Before we started our self-guided island tour, we stopped at the American Memorial Park Visitors Center. The center, run by the U.S. National Park Service, has a short video and static displays detailing life here before, during, and after the war. The helpful staff gave us information about how to get to main sites as well as a few lesser-known places. We even got waterproof cards to help us find underwater airplane and shipwrecks, which made me want to learn how to dive. A Driving Tour of Historic Saipan map (about $4) helped us find even the remote spots and told us about their importance.
Our best investment here by far was springing for a rental vehicle. We saw tour companies that primarily catered to Asian visitors making brief stops at memorials, but by striking out on our own we went at our own pace, walked around a bit more, and looked for the out-of-the-way places where tourists rarely stop. Even after three days, we had put less than 100 miles on the little Hyundai Tucson. The cost for a few days is comparable to a single round-trip taxi ride between the airport and a Garapan hotel.

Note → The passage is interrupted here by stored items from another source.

(** A positive R keeps the run going within the finite numbers, whatever
    the rates. *)
Lemma seir_run_recovered (steps : nat) :
  forall state,
    length state = 9%nat -> 0 < R_of state ->
    exists out,
      seir_run steps (finite state) = Ok (finite out) /\
      length out = 9%nat /\
      R_of state <= R_of out /\ D_of state <= D_of out.
Proof.
  induction steps as [| steps IH]; intros state Hlen HR.
  - exists state. cbn. repeat split; [exact Hlen | apply Qle_refl ..].
  - assert (Hstep : exists state',
               seir_step (finite state) = Ok (finite state')).
    { do 10 (destruct state as [| ? state]; try discriminate Hlen).
      match goal with
      | |- context [seir_step (finite [?S; ?E; ?I; ?R; ?D; ?a; ?b; ?e; ?g])] =>
          destruct (@seir_step_positive_total S E I R D a b e g)
            as (t & _ & _ & ->);
          [| eexists; reflexivity];
          pose proof (clamp_nonneg S); pose proof (clamp_nonneg E);
          pose proof (clamp_nonneg I); pose proof (clamp_above R)
      end.
      unfold R_of, item in HR. cbn [nth] in HR. lra. }
    destruct Hstep as (state' & Hstep).
    destruct (@seir_step_recovered _ _ Hstep) as (_ & HR').
    destruct (@seir_step_deaths _ _ Hstep) as (_ & HD').
    assert (Hlen' : length state' = 9%nat).
    { rewrite <- finite_length. apply (seir_step_length _ Hstep). }
    destruct (IH state' Hlen') as (out & Hrun & Hlo & HRo & HDo); [lra |].
    exists out. cbn [seir_run]. rewrite Hstep. cbn [Result.bind].
    repeat split; [exact Hrun | exact Hlo | lra | lra].
Qed.

Lemma finite_app (l l' : list Q) : finite l ++ finite l' = finite (l ++ l').
Proof. unfold finite. symmetry. apply map_app. Qed.

(** For any four finite rates, in their bounds or not, the row returns: R
    starts at 80000 and never goes down, so the alive total stays positive
    through the 200 steps.  The first value is D after the 200 steps and is
    at least the initial 2300; the second is at least 0 and at least the I
    of each of the 200 states after a step, and it is 0 or the I of one of
    them.  The I of the initial state is not looked at. *)
Theorem seir_outputs_final_and_peak (alfa beta eps gamma : Q) :
  let state := initial_state ++ [alfa; beta; eps; gamma] in
  exists out peak,
    seir_run 200 (finite state) = Ok (finite out) /\
    seir_outputs (finite [alfa; beta; eps; gamma])
    = Ok (Fin (D_of out), Fin peak) /\
    2300 <= D_of out /\ 0 <= peak /\
    (forall k s, (1 <= k <= 200)%nat ->
                 seir_run k (finite state) = Ok (finite s) ->
                 I_of s <= peak) /\
    (peak = 0 \/
     exists k s, (1 <= k <= 200)%nat /\
                 seir_run k (finite state) = Ok (finite s) /\
                 peak = I_of s).
Proof.
  intro state.
  destruct (@seir_run_recovered 200 state) as (out & Hrun & Hlen & _ & HD).
  { reflexivity. }
  { reflexivity. }
  destruct (@seir_peak_loop_run 200 state out (Py 0) 0 eq_refl Hrun)
    as (mx' & peak & Hloop & Hpeak & Hpos & Hall & Hatt).
  exists out, peak. split; [exact Hrun |]. split.
  { unfold seir_outputs. rewrite finite_app. fold state. rewrite Hloop.
    cbn [Result.bind]. rewrite Hpeak.
    rewrite np_item_finite by (rewrite Hlen; lia). reflexivity. }
  split; [exact HD |]. split; [exact Hpos |]. split; assumption.
Qed.

Lemma seir_outputs_four_rates (params : list Q) :
  length params = 4%nat ->
  exists final peak,
    seir_outputs (finite params) = Ok (Fin final, Fin peak) /\
    2300 <= final /\ 0 <= peak.
Proof.
  intro Hlen.
  destruct (@seir_run_recovered 200 (initial_state ++ params))
    as (out & Hrun & Hlo & _ & HD).
  { rewrite length_app, Hlen. reflexivity. }
  { reflexivity. }
  destruct (@seir_peak_loop_run 200 (initial_state ++ params) out (Py 0) 0
              eq_refl Hrun)
    as (mx' & peak & Hloop & Hpeak & Hpos & _).
  exists (D_of out), peak. split; [| split; [exact HD | exact Hpos]].
  unfold seir_outputs. rewrite finite_app, Hloop.
  cbn [Result.bind]. rewrite Hpeak.
  rewrite np_item_finite by (rewrite Hlo; lia). reflexivity.
Qed.

Lemma seir_outputs_wrong_length (params : list Q) :
  length params <> 4%nat -> seir_outputs (finite params) = Raise ValueError.
Proof.
  intro Hlen.
  assert (Hstep : seir_step (finite (initial_state ++ params))
                  = Raise ValueError).
  { apply seir_step_wrong_length. rewrite finite_length, length_app.
    cbn [initial_state length]. lia. }
  assert (Hrun : seir_run 200 (finite (initial_state ++ params))
                 = Raise ValueError).
  { change (seir_run 200 (finite (initial_state ++ params)))
      with (Result.bind (seir_step (finite (initial_state ++ params)))
                        (seir_run 199)).
    rewrite Hstep. reflexivity. }
  unfold seir_outputs. rewrite finite_app.
  rewrite (seir_peak_loop_raises 200 _ _ Hrun). reflexivity.
Qed.

Lemma generate_outputs_seir_loop_ok (rows : list (list Q)) :
  Forall (fun params => length params = 4%nat) rows ->
  forall output_final output_max : list Q,
  exists finals peaks,
    generate_outputs_seir_loop (map finite rows)
                               (finite output_final) (finite output_max)
    = Ok (finite (output_final ++ finals), finite (output_max ++ peaks)) /\
    length finals = length rows /\ length peaks = length rows /\
    Forall (Qle 2300) finals /\ Forall (Qle 0) peaks /\
    Forall2 (fun params row =>
               seir_outputs (finite params) = Ok (Fin (fst row), Fin (snd row)))
            rows (combine finals peaks).
Proof.
  induction 1 as [| params rows Hlen _ IH]; intros output_final output_max.
  - exists [], []. cbn. rewrite !app_nil_r.
    repeat split; constructor.
  - destruct (seir_outputs_four_rates _ Hlen) as (final & peak & Hrow & Hf & Hp).
    destruct (IH (output_final ++ [final]) (output_max ++ [peak]))
      as (finals & peaks & Hloop & Hlf & Hlp & HFf & HFp & Hrows).
    exists (final :: finals), (peak :: peaks).
    cbn [map generate_outputs_seir_loop]. rewrite Hrow. cbn [Result.bind].
    change [Fin final] with (finite [final]).
    change [Fin peak] with (finite [peak]).
    rewrite !finite_app, Hloop, <- !app_assoc. cbn [app length combine].
    repeat split; try (constructor; assumption); congruence.
Qed.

We have to give credit to the island government for employing security guards at many of the remote historical sites. Tourists are easy targets for thieves, and petty crime is all-too-common on islands, as we learned living on the Big Island of Hawaii. From a brief stay on nearby Guam, Im guessing crime there is as common as an ocean wave. Here, we were often the only visitors walking around a memorial site or a scenic overlook. It was good to know we were never completely alone.
Probably one of the least visited spots is within sight of the islands airport. Tanks and other weapons from all over the island have been brought to the former As Lito Airfield Complex, where they rust near shells of Japanese administration buildings along crumbling roads. We found the site with our map after driving on a few roads that seemed to go nowhere. We stopped here twice during our stay, and didnt see another soul either time. A large part of the complex has been reclaimed by vegetation taller than me, so we could only guess what it hides.
For a break from history class, there is Managaha Island, just off the coast near Garapan. Its a nice snorkeling spot, but it quickly gets overrun with Asian tourists wearing lifejackets and water wings in the shallow water. Tour guides made sure they stayed clustered within a roped area, presumably so they wouldnt float off into the Pacific. We found a quieter stretch of white-sand beach by walking to the side opposite ferry landings. Fallen trees partially blocked access, but the payoff of a few minutes on an empty stretch of beach was worth the effort of navigating around them.
Spend a minute on the water by clicking on the video below.
Eating
Theres a surprising lack of information about places to eat, so every day we hoped for the best with our stops. These are our top choices (I couldnt find Web sites for any of them):
Java Beach Espresso and Cafe at the Park, Garapan. Telephone 233-1010/1012. For a morning coffee or a great Eggs Benedict for breakfast, and lunch and dinner specials, find this small place along Micro Beach Road near the Hyatt hotel and across from the American Memorial Park.
We found two good Thai restaurants, each with different atmospheres. Mai Thai Spices is farther south, along Beach Road in the islands San Antonio area. Its nothing fancy just a counter and a few tables and chairs but the food is great. It appears to cater more to locals. Telephone 235-3173. The Thai House Restaurant on Beach Road in Garapan is more visitor-oriented, with a darker dining room for a more formal experience. The Pad Thai is excellent. Telephone 235-8424.
A good chain is the Hard Rock Café, which anchors the DFS Galleria in Garapan. This upscale indoor shopping center looks out of place amid the small, local businesses and homes that surround it. The Hard Rock has friendly staff and live entertainment most nights.
For snacks, try Hermans Modern Bakery along Airport Road. We had our first taste of their treats in the form of coconut macaroons on the short flight over from Guam, and we were hooked. Stop in to choose from a large variety of cookies, cakes, bread, and other treats.